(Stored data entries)

---+---

(* ===== verification/Hydrate.v ===== *)
(** [store.py], the catalog tables: serialisation of claims and descriptors, the upserts,
    and [load_catalog], which rebuilds the catalog and re-derives every assertion from
    its evidence. *)

From S2P Require Import Prelude PyJson PyJsonLoads PyStr PyColl DateTime Sha256 Descriptor.
From S2P Require Import Catalog Db Policy AuditLog.

(** ** Serialisation *)

Section codec.
Context {rt : PyFloatRuntime}.

(** [claimed_to_json], [claimed_from_json] *)
Definition claimed_to_json (c : ClaimedMetadata) : res string :=
  _canonical (PDict
    [str_pair "description" (description c); str_pair "read_only_hint" (read_only_hint c);
     str_pair "destructive_hint" (destructive_hint c); str_pair "idempotent_hint" (idempotent_hint c);
     str_pair "open_world_hint" (open_world_hint c)]).

Definition claimed_from_json (raw : string) : res ClaimedMetadata :=
  v ← json_loads raw;
  match v with
  | PDict d =>
      Ok (mkClaimed (dget_or "description" (PStr "") d) (dget "read_only_hint" d)
            (dget "destructive_hint" d) (dget "idempotent_hint" d) (dget "open_world_hint" d))
  | _ => Raise (AttributeError "object has no attribute 'get'")
  end.

(** [sorted(c.value for c in cs)] *)
Definition class_values (cs : gset DataClass.t) : list string :=
  merge_sort String.le (DataClass.value <$> elements cs).

(** [asserted_to_json] *)
Definition asserted_to_json (a : AssertedDescriptor) : res string :=
  scopes ← py_sorted (scopes a);
  _canonical (PDict
    [str_pair "effect" (PStr (Effect.value (effect a)));
     str_pair "reads" (PList (PStr <$> class_values (reads a)));
     str_pair "writes" (PList (PStr <$> class_values (writes a)));
     str_pair "scopes" (PList scopes);
     str_pair "reversible" (reversible a); str_pair "idempotent" (idempotent a);
     str_pair "requires_approval" (requires_approval a); str_pair "declassifies" (declassifies a);
     str_pair "asserted_by" (asserted_by a)]).
(* ===== verification/Threads.v ===== *)
(** [store.py] under threads: what may happen between the statements of a method.

    A thread calls methods of a store one after another, each call made of the answers so
    far.  A store has a connection and a lock; a method takes the lock, runs its
    statements one by one on the connection, and releases it; any thread may move between
    any two statements.  [sqlite3] opens the transaction of [with self._conn] at the
    first [INSERT] or [UPDATE]; the database has one writer at a time, and a query outside
    a transaction reads what is committed.

    Threads of one process share a store: their calls take effect one after another, in
    the order in which they return.  Several processes have a store each on one file: see
    [Writers]. *)

From S2P Require Import Prelude PyJson PyJsonLoads PyStr PyColl DateTime Sha256 Descriptor.
From S2P Require Import Catalog Db Policy AuditLog Grants Hydrate Store Statements.

(** ** The machine *)

(** What a thread does next: nothing more, call a method, or run one query. *)
Inductive client :=
| Finished
| Call (op : store_op) (k : reply → client)
| Query {B} (f : db → B) (k : res B → client).

(** Every call a thread can come to make is one of these. *)
Fixpoint calls_all (P : store_op → Prop) (c : client) : Prop :=
  match c with
  | Finished => True
  | Call op k => P op ∧ ∀ r, calls_all P (k r)
  | Query f k => ∀ r, calls_all P (k r)
  end.
(** Arguments as the service passes them. *)
Definition calls_ok : client → Prop := calls_all op_ok.

Inductive thread :=
| Idle (c : client)
| Running (op : store_op) (m : method reply) (k : reply → client).

(** [committed] is the file, [writing] the thread whose connection has an open write
    transaction and what it sees, [holders] the thread that has each connection's lock,
    [trace] the calls that returned. *)
Record shared := mkShared {
  committed : db;
  writing : option (nat * db);
  holders : gmap nat nat;
  threads : list thread;
  trace : list (nat * store_op * reply);
}.

(** What the world decides at a step: whether the statement fails, what the clock shows
    and which identifier is drawn. *)
Record choice := mkChoice { ch_fault : bool; ch_clock : Z; ch_fresh : string }.

Section machine.
Context {rt : PyFloatRuntime} {dt : PyDatetime}.
(** The connection of each thread. *)
Context (conn : nat → nat).

(** What a thread's connection sees. *)
Definition visible (i : nat) (c : shared) : db :=
  match writing c with
  | Some (j, d) => if decide (i = j) then d else committed c
  | None => committed c
  end.

Definition failed {A} : prog A := Done (Raise OperationalError).

(** One statement of a program, or [None] while another connection writes. *)
Definition statement {B} (i : nat) (ch : choice) (c : shared) (p : prog B) : option (prog B * option (nat * db)) :=
  match p with
  | Done r => None
  | Select f k => Some (if ch_fault ch then failed else k (f (visible i c)), writing c)
  | Change f k =>
      if ch_fault ch then Some (failed, writing c)
      else
        match writing c with
        | Some (j, _) =>
            if decide (i = j) then
              let '(r, d) := f (visible i c) in
              Some (match r with Ok b => k b | Raise e => Done (Raise e) end, Some (i, d))
            else None
        | None =>
            let '(r, d) := f (visible i c) in
            Some (match r with Ok b => k b | Raise e => Done (Raise e) end, Some (i, d))
        end
  | Now k => Some (k (ch_clock ch), writing c)
  | Uuid k => Some (k (ch_fresh ch), writing c)
  end.

(** The write transaction of a thread ends, if it has one. *)
Definition ended (i : nat) (w : option (nat * db)) : option (nat * db) :=
  match w with Some (j, _) => if decide (i = j) then None else w | None => None end.

(** A method returns, leaving the file as [d]. *)
Definition finish (i : nat) (op : store_op) (r : reply) (k : reply → client) (d : db) (c : shared) : shared :=
  mkShared d (ended i (writing c)) (delete (conn i) (holders c)) (<[i := Idle (k r)]> (threads c))
    (trace c ++ [(i, op, r)]).

Definition commit {B} (i : nat) (op : store_op) (f : B → reply) (b : B) (k : reply → client) (ch : choice) (c : shared) :
    shared :=
  if ch_fault ch then finish i op (RRaised OperationalError) k (committed c) c else finish i op (f b) k (visible i c) c.

Definition continue (i : nat) (op : store_op) (m : method reply) (k : reply → client) (w : option (nat * db)) (c : shared) :
    shared :=
  mkShared (committed c) w (holders c) (<[i := Running op m k]> (threads c)) (trace c).

Definition locked (i : nat) (c : shared) : shared :=
  mkShared (committed c) (writing c) (<[conn i := i]> (holders c)) (threads c) (trace c).

(** A call begins: the lock is free, and for [BEGIN IMMEDIATE] so is the file. *)
Definition enter (i : nat) (ch : choice) (op : store_op) (k : reply → client) (c : shared) : option shared :=
  match method_of op with
  | Within p f => Some (continue i op (Within p f) k (writing c) (locked i c))
  | Immediately p f =>
      if ch_fault ch then Some (finish i op (RRaised OperationalError) k (committed c) (locked i c))
      else
        match writing c with
        | Some _ => None
        | None => Some (continue i op (Immediately p f) k (Some (i, committed c)) (locked i c))
        end
  end.

(** What a running method does next. *)
Definition advance (i : nat) (ch : choice) (op : store_op) (m : method reply) (k : reply → client) (c : shared) :
    option shared :=
  match m with
  | Within (Done (Ok b)) f => Some (commit i op f b k ch c)
  | Immediately (Done (Ok (Commit b))) f => Some (commit i op f b k ch c)
  | Immediately (Done (Ok (Rollback b))) f => Some (finish i op (f b) k (committed c) c)
  | Within (Done (Raise e)) _ | Immediately (Done (Raise e)) _ => Some (finish i op (RRaised e) k (committed c) c)
  | Within p f => '(p', w) ← statement i ch c p; Some (continue i op (Within p' f) k w c)
  | Immediately p f => '(p', w) ← statement i ch c p; Some (continue i op (Immediately p' f) k w c)
  end.

(** A step of thread [i], or [None] when it cannot move. *)
Definition step (i : nat) (ch : choice) (c : shared) : option shared :=
  match threads c !! i with
  | Some (Idle (Call op k)) => match holders c !! conn i with Some _ => None | None => enter i ch op k c end
  | Some (Idle (Query f k)) =>
      match holders c !! conn i with
      | Some _ => None
      | None =>
          let r := if ch_fault ch then Raise OperationalError else Ok (f (committed c)) in
          Some (mkShared (committed c) (writing c) (holders c) (<[i := Idle (k r)]> (threads c)) (trace c))
      end
  | Some (Running op m k) => advance i ch op m k c
  | _ => None
  end.
(** The write transaction of another thread is left alone, and so is the file while it lasts. *)
Definition quiet (i : nat) (c c' : shared) : Prop :=
  ∀ j, j ≠ i → (∀ w, writing c' = Some (j, w) ↔ writing c = Some (j, w)) ∧
    ((∃ w, writing c = Some (j, w)) → committed c' = committed c).

Lemma move_secured d0 i t c c' :
  secured d0 c → quiet i c c' → threads c' = <[i := t]> (threads c) → (i < length (threads c))%nat →
  lasting (committed c) (committed c') → thread_ok c' i t →
  (∀ w, writing c' = Some (i, w) → ∃ op m k, t = Running op m k) →
  (∀ gov gid, claim_count gov gid c' = claim_count gov gid c ∨
     claim_count gov gid c' = S (claim_count gov gid c) ∧ unspent gov gid (committed c) ∧ spent gov gid (committed c')) →
  secured d0 c'.
Proof.
  intros [Hl Ho Ht Hw] Hq Hth Hlt Hl' Hti Hwi Hcount. split.
  - by transitivity (committed c).
  - intros gov gid. destruct (Ho gov gid) as [Hle Hsp]. destruct (Hcount gov gid) as [->|(-> & Hu & Hs)].
    + split; [done|]. intros Hn. destruct (Hsp Hn) as [Hs Hd]. split; [by eapply spent_lasts|done].
    + assert (claim_count gov gid c = 0)%nat as ->.
      { destruct (claim_count gov gid c) eqn:E; [done|]. destruct Hsp as [Hs' _]; [done|]. by apply spent_not_unspent in Hs'. }
      split; [done|]. intros _. split; [done|]. intros Hs0. apply (spent_lasts _ _ _ (committed c)) in Hs0; [|done].
      by apply spent_not_unspent in Hs0.
  - intros j tj Hj. rewrite Hth in Hj. apply list_lookup_insert_Some in Hj as [(<- & <- & _)|[Hne Hj]]; [done|].
    destruct (Hq j ltac:(congruence)). eapply thread_ok_frame; [done..|by apply Ht].
  - intros j w Hj. rewrite Hth. destruct (decide (j = i)) as [-> |Hne].
    + destruct (Hwi _ Hj) as (op & m & k & ->). exists op, m, k. by rewrite list_lookup_insert_eq.
    + rewrite list_lookup_insert_ne by done. eapply Hw. by apply (Hq j Hne).
Qed.

Lemma count_same gov gid c c' i op r :
  trace c' = trace c ++ [(i, op, r)] → claimed gov gid (op, r) = false → claim_count gov gid c' = claim_count gov gid c.
Proof.
  intros Ht Hc. unfold claim_count. rewrite Ht, filter_app, filter_cons, decide_False by (cbn; congruence).
  rewrite filter_nil. by rewrite app_nil_r.
Qed.

Lemma count_more gov gid c c' i op r :
  trace c' = trace c ++ [(i, op, r)] → claimed gov gid (op, r) = true →
  claim_count gov gid c' = S (claim_count gov gid c).
Proof.
  intros Ht Hc. unfold claim_count. rewrite Ht, filter_app, filter_cons, decide_True by done.
  rewrite filter_nil, length_app. cbn. lia.
Qed.

Lemma ended_other i j w d : j ≠ i → ended i w = Some (j, d) ↔ w = Some (j, d).
Proof. intros Hne. unfold ended. destruct w as [[x dx]|]; [|done]. case_decide as Hx; [|done]. split; [done|]. intros [= <- _]. congruence. Qed.
(* ===== verification/PyBytes.v ===== *)
(** [base64.urlsafe_b64decode] on text, and the encoder used to build examples.

    [binascii.a2b_base64] in its default mode skips characters outside the alphabet,
    counts data characters modulo four and stops at complete padding. *)

From S2P Require Import Prelude PyJson PyJsonLoads.

(** The value of a character of the URL-safe alphabet, the standard one included: the
    decoder translates [-] and [_] and keeps [+] and [/]. *)
Definition b64_value (c : ascii) : option Z :=
  let n := char_code c in
  if (65 <=? n) && (n <=? 90) then Some (n - 65)
  else if (97 <=? n) && (n <=? 122) then Some (n - 71)
  else if (48 <=? n) && (n <=? 57) then Some (n + 4)
  else if (n =? 43) || (n =? 45) then Some 62
  else if (n =? 47) || (n =? 95) then Some 63
  else None.

Definition bad_padding : exn := ValueError "Incorrect padding".

(** [quad]: data characters of the current group; [left]: bits kept from the last one;
    [pads]: padding characters since then. *)
Fixpoint a2b_base64 (s : string) (quad left pads : Z) : res (list Z) :=
  match s with
  | EmptyString =>
      if quad =? 0 then Ok []
      else if quad =? 1 then
        Raise (ValueError "Invalid base64-encoded string: number of data characters cannot be 1 more than a multiple of 4")
      else Raise bad_padding
  | String c s' =>
      if decide (c = "="%char) then
        let pads := if 2 <=? quad then pads + 1 else pads in
        if (2 <=? quad) && (4 <=? quad + pads) then Ok [] else a2b_base64 s' quad left pads
      else
        match b64_value c with
        | None => a2b_base64 s' quad left pads
        | Some v =>
            if quad =? 0 then a2b_base64 s' 1 v 0
            else if quad =? 1 then cons (left * 4 + v / 16) <$> a2b_base64 s' 2 (v mod 16) 0
            else if quad =? 2 then cons (left * 16 + v / 4) <$> a2b_base64 s' 3 (v mod 4) 0
            else cons (left * 64 + v) <$> a2b_base64 s' 0 0 0
        end
  end.

Definition is_ascii_text (s : string) : bool := all_chars (λ c, char_code c <? 128) s.

(** [base64.urlsafe_b64decode(s)] *)
Definition urlsafe_b64decode (s : string) : res (list Z) :=
  if is_ascii_text s then a2b_base64 s 0 0 0
  else Raise (ValueError "string argument should contain only ASCII characters").

(** ["=" * n] *)
Definition equal_signs (n : Z) : string := Nat.iter (Z.to_nat n) (String "="%char) EmptyString.

(** The encoder, without padding, for examples. *)
Definition b64_char (v : Z) : string :=
  let n := if v <? 26 then v + 65 else if v <? 52 then v + 71 else if v <? 62 then v - 4
           else if v =? 62 then 45 else 95 in
  String (ascii_of_Z n) EmptyString.

Fixpoint urlsafe_b64encode (bs : list Z) : string :=
  match bs with
  | a :: b :: c :: bs' =>
      b64_char (a / 4) +:+ b64_char (a mod 4 * 16 + b / 16) +:+ b64_char (b mod 16 * 4 + c / 64)
        +:+ b64_char (c mod 64) +:+ urlsafe_b64encode bs'
  | [a; b] => b64_char (a / 4) +:+ b64_char (a mod 4 * 16 + b / 16) +:+ b64_char (b mod 16 * 4)
  | [a] => b64_char (a / 4) +:+ b64_char (a mod 4 * 16)
  | [] => ""
  end.

Example b64_padded : urlsafe_b64decode "aGk_-w==" = Ok [104; 105; 63; 251].
Proof. vm_compute. reflexivity. Qed.

Example b64_noise : urlsafe_b64decode "aG k=" = Ok [104; 105].
Proof. vm_compute. reflexivity. Qed.
(* ===== verification/GovGrants.v ===== *)
(** [govgrants.py]: offline verification of governance execution grants, of revocation
    lists, and the binding of a grant's scope to a request.

    Ed25519 and PEM parsing belong to the [cryptography] package: the interface
    [Cryptography].  Nothing here reads a clock or a database. *)

From S2P Require Import Prelude PyJson PyJsonLoads PyStr PyColl DateTime Sha256 PyEq PyBytes.

(** ** The cryptography package *)

Inductive public_key :=
| Ed25519PublicKey (raw : list Z)
| OtherPublicKey.

(** [load_pem_public_key(pem)] gives a key or raises; [key.verify(signature, data)]
    returns or raises [InvalidSignature]. *)
Class Cryptography := {
  load_pem_public_key : string → res public_key;
  ed25519_verify : list Z → list Z → list Z → bool;
}.

(** ** Wire format *)

Definition SUPPORTED_FORMAT_VERSIONS : list string := ["1"].
Definition REVOCATION_LIST_FORMAT_VERSIONS : list string := ["1"].
Definition SIGNATURE_SCHEME : string := "Ed25519".
Definition INVOKE_OPERATION : string := "tool.invoke".

Inductive pytype := TStr | TList | TDict | TInt | TFloat | TNone.

(** [isinstance(v, types)]; [bool] is a subtype of [int]. *)
Definition has_type (t : pytype) (v : pyval) : bool :=
  match t, v with
  | TStr, PStr _ | TList, PList _ | TDict, PDict _ | TInt, (PInt _ | PBool _)
  | TFloat, PFloat _ | TNone, PNone => true
  | _, _ => false
  end.
Definition isinstance (ts : list pytype) (v : pyval) : bool := existsb (λ t, has_type t v) ts.
Lemma kt_ingest_one sid n cl v sch :
  claim_json cl → json_ok sch → keeps_typed (ingest_one sid n cl v sch) (λ _, True).
Proof.
  intros Hcl Hs. unfold ingest_one. typed_step.
  { apply (kt_on_catalog _ (λ _, True)). intros c Hc. pose proof (typed_ingest c sid n cl v Hc Hcl) as H.
    by destruct (ingest_claimed sid n cl v c). }
  typed_step; [apply (kt_pure _ (λ d, json_ok (PDict d))); intros d Hd; by eapply py_dict_json_ok|].
  typed_step.
  { apply (kt_on_catalog _ (λ _, True)). intros c Hc. unfold attach_schema, st_modify. split; [|done].
    destruct (tools c !! (sid, n)) as [tv|] eqn:E; [|done]. apply typed_set_tool; [done|].
    destruct (ty_tool _ Hc _ _ E). by split. }
  eapply kt_bind; [apply kt_catalog|intros c Hc].
  destruct (get c sid n) as [tv|] eqn:E; [|apply kt_throw]. apply kt_on_store, ks_tool. by eapply ty_tool.
Qed.

Lemma drift_json r : json_ok (PDict (_drift_payload r)).
Proof.
  json_dict. apply json_ok_list, Forall_fmap, Forall_forall. intros [n m] _. apply json_ok_list. by repeat constructor.
Qed.

Lemma kt_ingest_result sid r :
  Forall discovered_json (dr_tools r) → answers_json (ingest_result sid r).
Proof.
  intros Hr. unfold answers_json, ingest_result. typed_step.
  { apply (kt_each _ _ _ Hr). intros x [H1 H2]. by apply kt_ingest_one. }
  cbv zeta. typed_step; [apply kt_on_store; auto with typed|]. typed_step; [logs|].
  typed_step; [auto with typed|]. typed_step; [logs|]. answer; [json_dict|apply drift_json].
Qed.

Lemma kt_failed sid kind msg : answers_json (discovery_failed sid kind msg).
Proof. unfold answers_json, discovery_failed. typed_step; [logs|]. apply kt_throw. Qed.

Lemma kt_ingest sid : answers_json (ingest sid).
Proof.
  unfold answers_json, ingest, ingest_by. typed_step; [auto with typed|]. typed_step; [auto with typed|].
  typed_step; [apply kt_on_store; auto with typed|].
  match goal with |- keeps_typed (match ?c with _ => _ end) _ => destruct c as [argv|] end; [|apply kt_throw].
  eapply (kt_bind _ _ (λ _, True)); [by intros o w|intros p _].
  pose proof (discover_json p) as Hd. destruct (discover p) as [r|[]]; try apply kt_throw; [|apply kt_failed].
  by apply kt_ingest_result, Hd.
Qed.

Definition pushed_json (t : pushed_tool) : Prop := claim_json (pt_claim t) ∧ json_ok (pt_schema t).

Lemma parse_claim_json raw cl : json_ok raw → parse_claim raw = Ok cl → claim_json cl.
Proof.
  destruct raw as [| | | | | |d|]; try done. intros Hd [= <-]. unfold claim_json. cbn. repeat constructor; auto with json.
Qed.

Lemma parse_tools_json l : ∀ seen ts, Forall json_ok l → parse_tools l seen = Ok ts → Forall pushed_json ts.
Proof.
  assert (json_ok (PDict [])) as Hnil by (apply json_ok_dict; by repeat constructor).
  induction l as [|v l IH]; intros seen ts Hl; cbn [parse_tools]; [by intros [= <-]|].
  apply Forall_cons in Hl as [Hv Hl]. destruct v as [| | | | | |t|]; try done.
  destruct (dget "name" t) as [| | | |[|a b]| | |]; try done. case_decide; [done|].
  intros (cl & Hcl & (rest & Hr & [= <-])%bind_ok)%bind_ok. constructor; [|by eapply IH]. split; cbn.
  - eapply parse_claim_json; [|exact Hcl]. auto with json.
  - auto with json.
Qed.

Lemma kt_push sid tl : json_ok tl → answers_json (ingest_payload sid tl).
Proof.
  intros Ht. unfold answers_json, ingest_payload. typed_step; [auto with typed|]. typed_step; [auto with typed|].
  destruct tl as [| | | | |l| |]; try apply kt_throw. apply json_ok_list in Ht.
  eapply kt_bind; [apply (kt_pure _ (Forall pushed_json)); intros ts; by apply parse_tools_json|intros ts Hts].
  typed_step. { apply (kt_each _ _ _ Hts). intros x [H1 H2]. by apply kt_ingest_one. }
  cbv zeta. typed_step; [apply kt_on_store; auto with typed|]. typed_step; [logs|]. answer.
Qed.

(** ** Assertions *)

Lemma read_descriptor_json d a : read_descriptor d = Ok a → desc_json a.
Proof.
  unfold read_descriptor. destruct (json_dumps _ _ _ _) as [text|e]; cbn.
  2: { by destruct (_ || _). }
  destruct (asserted_from_json text) as [a'|e] eqn:E; [|by destruct (_ || _)]. intros [= <-].
  apply bind_ok in E as (v & Hv & Ha). by eapply asserted_of_json_typed; [eapply json_loads_ok|].
Qed.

---+---

- **Assigned task**
Write out exactly the lines above from the line with "secured d0 c →" through the line with "by apply spent_not_unspent in Hs0.", both of them included, and leave out all other lines.

- **Result of this exercise**
  secured d0 c → quiet i c c' → threads c' = <[i := t]> (threads c) → (i < length (threads c))%nat →
  lasting (committed c) (committed c') → thread_ok c' i t →
  (∀ w, writing c' = Some (i, w) → ∃ op m k, t = Running op m k) →
  (∀ gov gid, claim_count gov gid c' = claim_count gov gid c ∨
     claim_count gov gid c' = S (claim_count gov gid c) ∧ unspent gov gid (committed c) ∧ spent gov gid (committed c')) →
  secured d0 c'.
Proof.
  intros [Hl Ho Ht Hw] Hq Hth Hlt Hl' Hti Hwi Hcount. split.
  - by transitivity (committed c).
  - intros gov gid. destruct (Ho gov gid) as [Hle Hsp]. destruct (Hcount gov gid) as [->|(-> & Hu & Hs)].
    + split; [done|]. intros Hn. destruct (Hsp Hn) as [Hs Hd]. split; [by eapply spent_lasts|done].
    + assert (claim_count gov gid c = 0)%nat as ->.
      { destruct (claim_count gov gid c) eqn:E; [done|]. destruct Hsp as [Hs' _]; [done|]. by apply spent_not_unspent in Hs'. }
      split; [done|]. intros _. split; [done|]. intros Hs0. apply (spent_lasts _ _ _ (committed c)) in Hs0; [|done].
      by apply spent_not_unspent in Hs0.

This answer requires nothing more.